◆ Records from a data source
######
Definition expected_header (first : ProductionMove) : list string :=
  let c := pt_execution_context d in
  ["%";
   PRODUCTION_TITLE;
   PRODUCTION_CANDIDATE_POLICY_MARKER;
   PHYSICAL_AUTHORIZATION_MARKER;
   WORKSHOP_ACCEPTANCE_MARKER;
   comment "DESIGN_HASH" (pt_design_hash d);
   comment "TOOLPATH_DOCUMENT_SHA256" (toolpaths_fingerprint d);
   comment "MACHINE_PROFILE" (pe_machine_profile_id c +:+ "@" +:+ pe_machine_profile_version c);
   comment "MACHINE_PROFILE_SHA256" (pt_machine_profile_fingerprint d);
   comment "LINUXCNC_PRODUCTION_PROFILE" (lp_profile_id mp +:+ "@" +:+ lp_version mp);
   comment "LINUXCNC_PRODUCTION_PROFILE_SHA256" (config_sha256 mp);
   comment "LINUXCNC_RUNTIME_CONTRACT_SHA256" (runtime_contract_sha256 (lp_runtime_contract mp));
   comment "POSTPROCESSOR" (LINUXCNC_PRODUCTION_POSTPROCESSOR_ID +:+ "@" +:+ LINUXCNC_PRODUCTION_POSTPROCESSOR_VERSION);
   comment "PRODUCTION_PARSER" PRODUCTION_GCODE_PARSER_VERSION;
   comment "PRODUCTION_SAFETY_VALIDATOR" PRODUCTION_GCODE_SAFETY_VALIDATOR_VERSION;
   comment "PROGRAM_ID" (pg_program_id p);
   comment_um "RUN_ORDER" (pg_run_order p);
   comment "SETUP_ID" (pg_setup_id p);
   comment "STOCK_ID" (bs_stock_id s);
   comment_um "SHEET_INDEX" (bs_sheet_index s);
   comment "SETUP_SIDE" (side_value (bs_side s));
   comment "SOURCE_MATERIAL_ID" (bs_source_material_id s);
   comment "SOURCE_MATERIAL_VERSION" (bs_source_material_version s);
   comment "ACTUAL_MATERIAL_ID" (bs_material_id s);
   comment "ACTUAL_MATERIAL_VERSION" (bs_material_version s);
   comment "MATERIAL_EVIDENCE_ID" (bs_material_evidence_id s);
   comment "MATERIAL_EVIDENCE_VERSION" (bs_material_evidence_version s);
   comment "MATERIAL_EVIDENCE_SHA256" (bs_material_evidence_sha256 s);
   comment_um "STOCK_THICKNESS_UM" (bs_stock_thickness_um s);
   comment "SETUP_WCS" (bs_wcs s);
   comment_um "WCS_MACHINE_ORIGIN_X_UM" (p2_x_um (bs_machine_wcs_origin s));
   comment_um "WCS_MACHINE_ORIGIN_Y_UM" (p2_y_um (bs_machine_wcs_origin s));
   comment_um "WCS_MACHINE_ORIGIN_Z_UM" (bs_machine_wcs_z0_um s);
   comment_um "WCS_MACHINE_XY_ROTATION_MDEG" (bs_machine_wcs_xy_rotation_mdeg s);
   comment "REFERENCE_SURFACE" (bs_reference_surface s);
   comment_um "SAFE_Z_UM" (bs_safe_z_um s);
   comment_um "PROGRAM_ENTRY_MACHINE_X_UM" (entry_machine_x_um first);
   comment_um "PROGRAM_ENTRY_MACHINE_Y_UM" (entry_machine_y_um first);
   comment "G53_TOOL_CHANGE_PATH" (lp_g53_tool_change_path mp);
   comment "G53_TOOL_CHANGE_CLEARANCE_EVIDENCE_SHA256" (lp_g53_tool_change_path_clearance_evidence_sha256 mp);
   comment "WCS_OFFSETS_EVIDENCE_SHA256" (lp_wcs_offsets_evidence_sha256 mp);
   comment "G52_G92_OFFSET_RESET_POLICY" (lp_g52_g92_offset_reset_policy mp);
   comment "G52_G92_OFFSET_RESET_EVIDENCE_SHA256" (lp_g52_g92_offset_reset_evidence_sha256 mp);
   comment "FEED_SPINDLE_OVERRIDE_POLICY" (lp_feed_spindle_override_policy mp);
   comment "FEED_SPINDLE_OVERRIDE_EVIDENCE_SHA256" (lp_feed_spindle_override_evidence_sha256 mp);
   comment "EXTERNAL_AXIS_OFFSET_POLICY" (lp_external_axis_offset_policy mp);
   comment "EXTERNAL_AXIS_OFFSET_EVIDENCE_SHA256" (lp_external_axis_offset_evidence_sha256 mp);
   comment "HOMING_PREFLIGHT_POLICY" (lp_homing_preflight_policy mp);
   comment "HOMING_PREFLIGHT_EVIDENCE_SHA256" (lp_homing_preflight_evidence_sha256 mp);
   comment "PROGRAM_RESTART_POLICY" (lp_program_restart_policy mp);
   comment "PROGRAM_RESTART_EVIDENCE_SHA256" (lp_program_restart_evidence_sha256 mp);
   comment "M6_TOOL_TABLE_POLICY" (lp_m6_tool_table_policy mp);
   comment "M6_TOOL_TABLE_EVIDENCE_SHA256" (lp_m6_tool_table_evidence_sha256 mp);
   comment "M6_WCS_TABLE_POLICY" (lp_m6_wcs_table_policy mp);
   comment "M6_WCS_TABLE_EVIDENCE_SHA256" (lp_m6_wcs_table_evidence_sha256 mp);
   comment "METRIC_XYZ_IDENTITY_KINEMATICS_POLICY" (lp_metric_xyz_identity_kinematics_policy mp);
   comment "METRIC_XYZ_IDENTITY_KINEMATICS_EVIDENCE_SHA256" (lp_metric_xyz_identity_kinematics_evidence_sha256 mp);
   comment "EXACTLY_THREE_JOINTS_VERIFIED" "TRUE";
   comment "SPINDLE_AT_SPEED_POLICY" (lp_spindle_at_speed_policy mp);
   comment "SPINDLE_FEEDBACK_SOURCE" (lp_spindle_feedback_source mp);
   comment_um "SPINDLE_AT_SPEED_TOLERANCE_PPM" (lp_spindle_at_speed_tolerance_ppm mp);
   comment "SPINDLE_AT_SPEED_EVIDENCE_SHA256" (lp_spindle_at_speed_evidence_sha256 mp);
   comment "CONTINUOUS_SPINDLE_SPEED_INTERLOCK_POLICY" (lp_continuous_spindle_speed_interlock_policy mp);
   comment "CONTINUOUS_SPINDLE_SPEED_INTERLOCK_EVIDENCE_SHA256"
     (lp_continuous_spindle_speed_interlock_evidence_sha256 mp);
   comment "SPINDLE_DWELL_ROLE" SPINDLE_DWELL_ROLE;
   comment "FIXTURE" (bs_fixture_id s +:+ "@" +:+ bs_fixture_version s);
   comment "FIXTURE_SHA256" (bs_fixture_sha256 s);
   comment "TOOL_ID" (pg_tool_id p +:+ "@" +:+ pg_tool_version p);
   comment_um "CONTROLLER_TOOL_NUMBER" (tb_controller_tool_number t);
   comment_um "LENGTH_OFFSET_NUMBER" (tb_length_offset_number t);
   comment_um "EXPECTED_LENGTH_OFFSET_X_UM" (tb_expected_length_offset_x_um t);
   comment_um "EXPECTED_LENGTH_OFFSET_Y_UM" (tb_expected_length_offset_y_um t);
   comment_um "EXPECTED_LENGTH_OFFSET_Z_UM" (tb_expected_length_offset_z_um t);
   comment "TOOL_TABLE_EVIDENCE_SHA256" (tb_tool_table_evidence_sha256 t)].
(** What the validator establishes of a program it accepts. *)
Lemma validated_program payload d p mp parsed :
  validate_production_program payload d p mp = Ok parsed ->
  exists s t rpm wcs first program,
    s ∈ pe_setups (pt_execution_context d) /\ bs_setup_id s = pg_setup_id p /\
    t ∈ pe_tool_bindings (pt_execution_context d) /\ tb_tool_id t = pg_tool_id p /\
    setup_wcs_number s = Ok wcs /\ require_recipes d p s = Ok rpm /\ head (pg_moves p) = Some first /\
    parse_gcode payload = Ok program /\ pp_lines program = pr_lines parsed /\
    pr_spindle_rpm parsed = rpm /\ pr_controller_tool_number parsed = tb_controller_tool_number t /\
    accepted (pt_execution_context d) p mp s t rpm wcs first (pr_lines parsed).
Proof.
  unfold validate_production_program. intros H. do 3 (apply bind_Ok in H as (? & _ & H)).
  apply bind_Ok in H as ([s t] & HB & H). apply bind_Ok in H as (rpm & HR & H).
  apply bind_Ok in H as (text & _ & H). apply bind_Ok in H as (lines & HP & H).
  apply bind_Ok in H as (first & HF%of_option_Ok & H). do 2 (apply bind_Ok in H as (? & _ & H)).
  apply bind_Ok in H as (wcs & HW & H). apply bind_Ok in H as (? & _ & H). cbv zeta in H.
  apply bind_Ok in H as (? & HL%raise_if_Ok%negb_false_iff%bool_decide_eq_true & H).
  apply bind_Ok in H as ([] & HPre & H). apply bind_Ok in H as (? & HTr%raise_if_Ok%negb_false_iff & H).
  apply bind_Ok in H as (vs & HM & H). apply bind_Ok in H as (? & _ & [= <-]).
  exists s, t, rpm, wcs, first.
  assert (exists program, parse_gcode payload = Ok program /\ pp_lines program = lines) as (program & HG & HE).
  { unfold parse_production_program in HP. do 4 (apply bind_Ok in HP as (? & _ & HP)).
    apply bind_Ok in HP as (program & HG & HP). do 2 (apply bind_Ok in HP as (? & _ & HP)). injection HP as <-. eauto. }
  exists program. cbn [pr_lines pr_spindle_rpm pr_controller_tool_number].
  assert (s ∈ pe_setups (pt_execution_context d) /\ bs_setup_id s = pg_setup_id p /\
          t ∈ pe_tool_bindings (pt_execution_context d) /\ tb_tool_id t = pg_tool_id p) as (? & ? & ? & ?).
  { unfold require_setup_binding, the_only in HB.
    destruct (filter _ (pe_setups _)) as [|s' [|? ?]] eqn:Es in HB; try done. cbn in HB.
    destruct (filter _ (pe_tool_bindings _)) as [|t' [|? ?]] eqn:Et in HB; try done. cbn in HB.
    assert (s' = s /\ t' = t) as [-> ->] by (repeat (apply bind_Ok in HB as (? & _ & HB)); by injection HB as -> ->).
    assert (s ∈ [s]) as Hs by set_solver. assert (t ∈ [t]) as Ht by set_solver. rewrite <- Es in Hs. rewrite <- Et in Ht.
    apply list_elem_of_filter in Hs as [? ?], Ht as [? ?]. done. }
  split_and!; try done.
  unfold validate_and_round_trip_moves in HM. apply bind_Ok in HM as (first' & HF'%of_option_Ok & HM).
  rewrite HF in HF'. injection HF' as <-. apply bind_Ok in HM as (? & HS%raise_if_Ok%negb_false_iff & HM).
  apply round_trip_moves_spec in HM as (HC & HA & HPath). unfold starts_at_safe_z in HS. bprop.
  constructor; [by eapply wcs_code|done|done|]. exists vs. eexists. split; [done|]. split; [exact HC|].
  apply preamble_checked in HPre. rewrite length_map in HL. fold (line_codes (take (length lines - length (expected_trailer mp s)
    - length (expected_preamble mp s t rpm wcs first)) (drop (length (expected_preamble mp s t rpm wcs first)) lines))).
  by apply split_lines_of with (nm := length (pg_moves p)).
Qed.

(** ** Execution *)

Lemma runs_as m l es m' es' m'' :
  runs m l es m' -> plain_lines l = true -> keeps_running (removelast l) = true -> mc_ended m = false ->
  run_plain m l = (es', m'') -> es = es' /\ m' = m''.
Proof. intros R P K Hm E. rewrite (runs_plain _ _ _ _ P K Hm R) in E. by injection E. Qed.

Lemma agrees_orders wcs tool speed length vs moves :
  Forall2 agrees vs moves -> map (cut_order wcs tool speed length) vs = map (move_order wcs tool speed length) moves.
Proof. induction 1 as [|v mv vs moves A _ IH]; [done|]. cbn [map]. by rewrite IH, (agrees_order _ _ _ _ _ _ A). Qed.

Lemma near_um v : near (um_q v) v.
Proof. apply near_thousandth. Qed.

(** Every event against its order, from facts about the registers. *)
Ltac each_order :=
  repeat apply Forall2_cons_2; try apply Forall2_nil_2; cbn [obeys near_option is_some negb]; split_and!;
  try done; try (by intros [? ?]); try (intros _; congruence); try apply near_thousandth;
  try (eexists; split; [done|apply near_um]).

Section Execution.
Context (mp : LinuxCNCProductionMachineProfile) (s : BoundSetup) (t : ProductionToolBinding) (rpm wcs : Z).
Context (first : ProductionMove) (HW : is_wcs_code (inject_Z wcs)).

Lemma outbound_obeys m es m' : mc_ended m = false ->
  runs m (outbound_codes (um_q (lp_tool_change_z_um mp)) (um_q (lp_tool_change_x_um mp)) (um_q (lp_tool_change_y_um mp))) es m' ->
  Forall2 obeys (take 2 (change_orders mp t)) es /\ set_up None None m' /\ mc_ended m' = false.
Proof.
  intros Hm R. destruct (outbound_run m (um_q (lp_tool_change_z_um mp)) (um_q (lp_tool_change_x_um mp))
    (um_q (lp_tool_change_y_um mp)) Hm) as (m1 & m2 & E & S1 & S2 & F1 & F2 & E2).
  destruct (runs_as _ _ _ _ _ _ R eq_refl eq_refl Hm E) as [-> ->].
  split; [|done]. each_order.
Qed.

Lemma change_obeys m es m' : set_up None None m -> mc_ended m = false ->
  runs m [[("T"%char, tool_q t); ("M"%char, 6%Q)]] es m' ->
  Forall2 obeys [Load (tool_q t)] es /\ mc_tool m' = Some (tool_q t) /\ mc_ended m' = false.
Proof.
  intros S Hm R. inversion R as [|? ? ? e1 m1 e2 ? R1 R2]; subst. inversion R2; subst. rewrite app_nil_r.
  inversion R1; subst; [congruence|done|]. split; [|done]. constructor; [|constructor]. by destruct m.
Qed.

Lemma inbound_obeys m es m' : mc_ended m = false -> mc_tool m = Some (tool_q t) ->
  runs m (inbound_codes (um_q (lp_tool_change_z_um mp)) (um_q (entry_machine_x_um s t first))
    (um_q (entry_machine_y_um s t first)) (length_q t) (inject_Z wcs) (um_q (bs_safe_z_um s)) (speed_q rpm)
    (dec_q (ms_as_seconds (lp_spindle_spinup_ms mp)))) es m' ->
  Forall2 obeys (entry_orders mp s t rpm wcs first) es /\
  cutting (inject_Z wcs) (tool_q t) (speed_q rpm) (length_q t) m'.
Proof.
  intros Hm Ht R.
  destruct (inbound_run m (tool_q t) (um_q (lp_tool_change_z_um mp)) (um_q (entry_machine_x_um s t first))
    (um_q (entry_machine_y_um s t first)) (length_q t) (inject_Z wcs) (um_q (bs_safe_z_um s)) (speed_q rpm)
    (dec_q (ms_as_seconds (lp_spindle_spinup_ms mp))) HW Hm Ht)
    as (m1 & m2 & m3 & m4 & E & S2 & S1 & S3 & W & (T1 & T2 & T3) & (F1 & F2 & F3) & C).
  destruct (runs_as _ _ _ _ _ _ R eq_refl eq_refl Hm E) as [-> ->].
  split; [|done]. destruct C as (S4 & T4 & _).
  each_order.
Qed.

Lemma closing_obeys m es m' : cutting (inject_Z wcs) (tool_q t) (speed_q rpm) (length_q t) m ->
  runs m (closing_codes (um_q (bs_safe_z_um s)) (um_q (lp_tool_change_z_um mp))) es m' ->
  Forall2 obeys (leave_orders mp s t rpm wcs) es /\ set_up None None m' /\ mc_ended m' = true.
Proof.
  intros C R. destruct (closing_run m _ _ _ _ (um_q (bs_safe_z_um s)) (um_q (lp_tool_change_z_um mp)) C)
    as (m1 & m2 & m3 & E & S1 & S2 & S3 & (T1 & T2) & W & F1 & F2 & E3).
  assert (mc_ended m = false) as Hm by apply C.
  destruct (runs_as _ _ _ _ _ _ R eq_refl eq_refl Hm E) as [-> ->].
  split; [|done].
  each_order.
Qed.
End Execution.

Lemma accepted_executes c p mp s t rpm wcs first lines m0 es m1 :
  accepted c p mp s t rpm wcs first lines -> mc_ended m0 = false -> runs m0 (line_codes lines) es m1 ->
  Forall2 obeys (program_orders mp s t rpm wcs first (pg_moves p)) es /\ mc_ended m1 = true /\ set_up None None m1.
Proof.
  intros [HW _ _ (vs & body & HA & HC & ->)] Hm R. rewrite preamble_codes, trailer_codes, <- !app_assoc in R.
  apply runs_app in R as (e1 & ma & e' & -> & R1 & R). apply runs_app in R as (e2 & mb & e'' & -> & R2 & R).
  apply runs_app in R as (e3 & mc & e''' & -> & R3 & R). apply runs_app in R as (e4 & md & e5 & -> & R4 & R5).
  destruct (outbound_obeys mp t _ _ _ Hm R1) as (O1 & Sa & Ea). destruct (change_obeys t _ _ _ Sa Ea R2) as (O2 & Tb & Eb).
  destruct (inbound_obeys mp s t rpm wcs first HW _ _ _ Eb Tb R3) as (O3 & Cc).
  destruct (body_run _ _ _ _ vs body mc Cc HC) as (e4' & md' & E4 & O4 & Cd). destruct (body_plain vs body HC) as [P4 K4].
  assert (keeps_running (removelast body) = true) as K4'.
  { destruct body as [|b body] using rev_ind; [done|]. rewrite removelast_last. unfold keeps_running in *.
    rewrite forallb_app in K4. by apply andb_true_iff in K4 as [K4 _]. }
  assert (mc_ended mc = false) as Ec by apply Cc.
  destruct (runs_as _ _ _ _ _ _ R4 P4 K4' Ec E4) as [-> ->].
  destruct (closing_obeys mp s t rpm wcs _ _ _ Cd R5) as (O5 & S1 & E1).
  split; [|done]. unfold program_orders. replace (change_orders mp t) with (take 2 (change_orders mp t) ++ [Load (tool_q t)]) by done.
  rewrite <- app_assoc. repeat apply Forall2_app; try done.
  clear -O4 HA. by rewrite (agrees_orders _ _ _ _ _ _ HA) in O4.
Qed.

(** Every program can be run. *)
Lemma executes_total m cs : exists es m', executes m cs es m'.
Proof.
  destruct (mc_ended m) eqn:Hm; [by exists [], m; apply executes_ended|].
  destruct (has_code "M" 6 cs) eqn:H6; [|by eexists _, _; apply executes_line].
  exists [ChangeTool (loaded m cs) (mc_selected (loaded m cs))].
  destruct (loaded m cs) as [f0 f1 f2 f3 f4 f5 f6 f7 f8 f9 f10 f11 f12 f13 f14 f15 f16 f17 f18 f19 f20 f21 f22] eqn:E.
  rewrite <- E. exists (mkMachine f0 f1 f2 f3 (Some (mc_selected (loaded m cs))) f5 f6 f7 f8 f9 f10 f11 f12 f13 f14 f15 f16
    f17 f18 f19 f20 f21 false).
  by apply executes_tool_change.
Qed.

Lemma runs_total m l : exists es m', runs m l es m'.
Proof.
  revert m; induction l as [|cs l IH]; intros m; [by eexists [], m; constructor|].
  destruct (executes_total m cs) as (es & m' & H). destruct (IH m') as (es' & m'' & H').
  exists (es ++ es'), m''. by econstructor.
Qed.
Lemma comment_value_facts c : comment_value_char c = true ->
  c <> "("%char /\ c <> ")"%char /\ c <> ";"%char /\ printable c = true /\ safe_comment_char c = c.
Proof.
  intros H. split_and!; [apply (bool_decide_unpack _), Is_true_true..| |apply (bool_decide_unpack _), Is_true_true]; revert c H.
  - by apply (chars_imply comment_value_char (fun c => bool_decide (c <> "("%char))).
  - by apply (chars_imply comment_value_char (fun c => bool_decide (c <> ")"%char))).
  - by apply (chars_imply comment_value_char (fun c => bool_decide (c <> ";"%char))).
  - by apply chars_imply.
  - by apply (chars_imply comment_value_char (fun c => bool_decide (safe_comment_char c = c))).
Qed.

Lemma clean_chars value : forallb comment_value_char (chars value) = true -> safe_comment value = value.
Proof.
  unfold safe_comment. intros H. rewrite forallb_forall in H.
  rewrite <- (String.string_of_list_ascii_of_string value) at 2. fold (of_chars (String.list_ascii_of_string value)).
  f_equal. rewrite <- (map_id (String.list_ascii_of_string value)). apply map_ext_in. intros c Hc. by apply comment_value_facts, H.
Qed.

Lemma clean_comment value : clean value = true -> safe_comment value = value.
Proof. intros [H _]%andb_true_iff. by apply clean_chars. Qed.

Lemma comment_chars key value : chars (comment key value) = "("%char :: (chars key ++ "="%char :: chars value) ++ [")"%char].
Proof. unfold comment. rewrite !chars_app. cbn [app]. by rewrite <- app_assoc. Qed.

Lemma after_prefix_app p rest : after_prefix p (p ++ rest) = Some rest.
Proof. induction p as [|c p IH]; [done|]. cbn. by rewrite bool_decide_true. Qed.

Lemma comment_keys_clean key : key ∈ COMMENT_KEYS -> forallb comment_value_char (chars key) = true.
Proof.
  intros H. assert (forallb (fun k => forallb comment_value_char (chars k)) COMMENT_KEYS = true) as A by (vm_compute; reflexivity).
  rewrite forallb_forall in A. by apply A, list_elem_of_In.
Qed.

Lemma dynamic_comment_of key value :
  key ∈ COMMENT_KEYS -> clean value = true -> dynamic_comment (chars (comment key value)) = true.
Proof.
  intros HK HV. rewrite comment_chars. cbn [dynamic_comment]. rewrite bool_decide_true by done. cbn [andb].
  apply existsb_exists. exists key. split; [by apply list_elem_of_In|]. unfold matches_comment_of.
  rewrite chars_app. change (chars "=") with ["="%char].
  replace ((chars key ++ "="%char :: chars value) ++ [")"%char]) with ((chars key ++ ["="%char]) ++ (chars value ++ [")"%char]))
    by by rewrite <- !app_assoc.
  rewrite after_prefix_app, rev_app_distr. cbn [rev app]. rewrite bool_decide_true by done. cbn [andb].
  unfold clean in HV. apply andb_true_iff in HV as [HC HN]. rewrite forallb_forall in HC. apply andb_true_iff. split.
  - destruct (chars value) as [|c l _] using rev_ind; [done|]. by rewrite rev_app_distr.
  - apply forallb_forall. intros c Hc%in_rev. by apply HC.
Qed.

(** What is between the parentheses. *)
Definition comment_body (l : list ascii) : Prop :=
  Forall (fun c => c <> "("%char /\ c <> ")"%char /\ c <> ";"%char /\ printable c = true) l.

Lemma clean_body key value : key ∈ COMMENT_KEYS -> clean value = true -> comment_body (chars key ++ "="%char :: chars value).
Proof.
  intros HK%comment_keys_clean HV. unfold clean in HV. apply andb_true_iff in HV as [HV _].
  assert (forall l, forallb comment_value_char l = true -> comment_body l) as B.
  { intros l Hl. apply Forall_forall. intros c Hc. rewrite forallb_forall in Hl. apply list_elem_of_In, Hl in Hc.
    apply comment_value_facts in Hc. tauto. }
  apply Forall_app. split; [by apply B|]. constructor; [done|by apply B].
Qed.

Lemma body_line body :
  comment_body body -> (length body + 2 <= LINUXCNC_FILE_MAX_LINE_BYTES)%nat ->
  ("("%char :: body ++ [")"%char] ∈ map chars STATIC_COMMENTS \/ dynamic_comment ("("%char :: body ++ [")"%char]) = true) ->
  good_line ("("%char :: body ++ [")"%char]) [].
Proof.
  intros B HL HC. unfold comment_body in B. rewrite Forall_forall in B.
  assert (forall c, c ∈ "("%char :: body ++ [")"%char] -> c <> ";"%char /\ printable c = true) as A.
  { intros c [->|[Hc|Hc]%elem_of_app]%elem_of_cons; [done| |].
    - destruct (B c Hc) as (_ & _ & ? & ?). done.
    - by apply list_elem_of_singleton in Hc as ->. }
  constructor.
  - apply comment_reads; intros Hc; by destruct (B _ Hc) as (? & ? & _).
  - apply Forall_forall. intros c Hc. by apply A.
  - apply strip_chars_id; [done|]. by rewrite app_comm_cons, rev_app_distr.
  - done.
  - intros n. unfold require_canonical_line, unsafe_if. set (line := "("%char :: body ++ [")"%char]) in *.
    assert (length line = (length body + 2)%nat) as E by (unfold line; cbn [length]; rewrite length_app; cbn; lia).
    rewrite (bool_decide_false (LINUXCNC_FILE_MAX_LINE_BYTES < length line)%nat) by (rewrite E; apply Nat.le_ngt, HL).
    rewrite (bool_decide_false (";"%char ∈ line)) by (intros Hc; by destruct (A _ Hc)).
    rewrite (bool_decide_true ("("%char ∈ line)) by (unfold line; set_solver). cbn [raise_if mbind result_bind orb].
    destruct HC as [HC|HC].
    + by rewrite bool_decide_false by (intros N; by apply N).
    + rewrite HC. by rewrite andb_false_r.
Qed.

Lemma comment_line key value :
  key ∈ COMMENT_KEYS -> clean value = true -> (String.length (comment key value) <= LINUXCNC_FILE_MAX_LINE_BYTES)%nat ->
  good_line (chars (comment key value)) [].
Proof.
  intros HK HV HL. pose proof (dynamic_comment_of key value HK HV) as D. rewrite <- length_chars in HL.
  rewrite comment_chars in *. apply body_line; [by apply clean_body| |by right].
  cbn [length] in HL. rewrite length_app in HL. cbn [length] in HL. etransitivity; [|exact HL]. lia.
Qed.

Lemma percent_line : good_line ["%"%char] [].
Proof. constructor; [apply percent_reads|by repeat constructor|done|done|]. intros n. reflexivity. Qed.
######
◆ Problem details
Copy every line of the data above, beginning with the first and ending with the line that contains "(pe_machine_profile_id c +:+", and give nothing more.

◆ Task answer
Definition expected_header (first : ProductionMove) : list string :=
  let c := pt_execution_context d in
  ["%";
   PRODUCTION_TITLE;
   PRODUCTION_CANDIDATE_POLICY_MARKER;
   PHYSICAL_AUTHORIZATION_MARKER;
   WORKSHOP_ACCEPTANCE_MARKER;
   comment "DESIGN_HASH" (pt_design_hash d);
   comment "TOOLPATH_DOCUMENT_SHA256" (toolpaths_fingerprint d);
   comment "MACHINE_PROFILE" (pe_machine_profile_id c +:+ "@" +:+ pe_machine_profile_version c);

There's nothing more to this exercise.